• _WORK REQUIRED_: What is needed is every line of the material that contains "Inductive".

• _RECORDS FOR THE TASK_:
(** * smart_doc_ocr: the field extractor and the image normaliser

    A shallow embedding of [app/layout_parser/layout_parser.py],
    [app/preprocess/image_preprocessor.py] and the receipt schema of
    [app/main.py], with the properties of the field extractor
    (first match wins, schema completeness, two-group reassembly, absence)
    and of the resize step of the normaliser.

    Conventions.
    - A Python [str] is a [string]; its characters are the code points
      below 256.
    - [None] is [None] of an [option]; a value typed [Optional[str]] is an
      [option string].
    - A Python [dict] is an association list in insertion order
      ([PyDict.dict]); a well-formed one has no duplicate key.
    - A call that may raise returns a [result]: [Ok v] or [Raise e].
    - The regular-expression library is an interface ([RegexEngine]); the
      extractor is written and verified against the interface, and
      [Sre.engine] implements it for the pattern syntax the schemas of the
      repository are written in.
    - OpenCV is used on shapes only ([Cv2]), and a [float] is a binary64
      number ([PyFloat]). *)

From Stdlib Require Import String Ascii List ZArith Bool Lia PeanoNat.
From Stdlib Require Import SpecFloat.
Import ListNotations.

Local Open Scope string_scope.

(** ** Exceptions and results *)

Inductive exn : Type :=
| re_error            (* re.error: the pattern does not compile *)
| IndexError          (* match.group(n) for a group the pattern lacks *)
| AttributeError      (* a method called on None *)
| ZeroDivisionError   (* width / 0 *)
| OverflowError       (* int() of an infinite float *)
| ValueError          (* int() of a NaN *)
| FileNotFoundError   (* load_image on a path cv2.imread cannot read *)
| cv2_error.          (* an assertion of OpenCV failed *)

Inductive result (A : Type) : Type :=
| Ok (a : A)
| Raise (e : exn).

Arguments Ok {A} a.
Arguments Raise {A} e.

Definition bind {A B : Type} (m : result A) (f : A -> result B) : result B :=
  match m with
  | Ok a => f a
  | Raise e => Raise e
  end.

Declare Scope result_scope.
Delimit Scope result_scope with result.
Notation "x <- m ;; k" := (bind m (fun x => k))
  (at level 61, m at next level, right associativity) : result_scope.

(** ** Python strings *)

Module PyStr.

(** [str.isspace] on one character, for code points below 256:
    TAB..CR, FS..US, SPACE, NEL (0x85) and NBSP (0xA0). *)
Definition isspace (c : ascii) : bool :=
  let n := nat_of_ascii c in
  (((9 <=? n) && (n <=? 13)) || ((28 <=? n) && (n <=? 32))
   || (n =? 133) || (n =? 160))%nat.

(** [str.isdecimal] on one character, which is what [\d] tests. *)
Definition isdigit (c : ascii) : bool :=
  let n := nat_of_ascii c in ((48 <=? n) && (n <=? 57))%nat.

(** The lower-case mapping of a code point below 256: A..Z and the
    Latin-1 capitals 0xC0..0xDE (0xD7, the multiplication sign, apart). *)
Definition lower (c : ascii) : ascii :=
  let n := nat_of_ascii c in
  if (((65 <=? n) && (n <=? 90))
      || ((192 <=? n) && (n <=? 222) && negb (n =? 215)))%nat
  then ascii_of_nat (n + 32) else c.

Fixpoint lstrip (s : string) : string :=
  match s with
  | EmptyString => EmptyString
  | String c s' => if isspace c then lstrip s' else s
  end.

Fixpoint rstrip (s : string) : string :=
  match s with
  | EmptyString => EmptyString
  | String c s' =>
      match rstrip s' with
      | EmptyString => if isspace c then EmptyString else String c EmptyString
      | r => String c r
      end
  end.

• _ANSWER TO THIS TASK_:
Inductive exn : Type :=
Inductive result (A : Type) : Type :=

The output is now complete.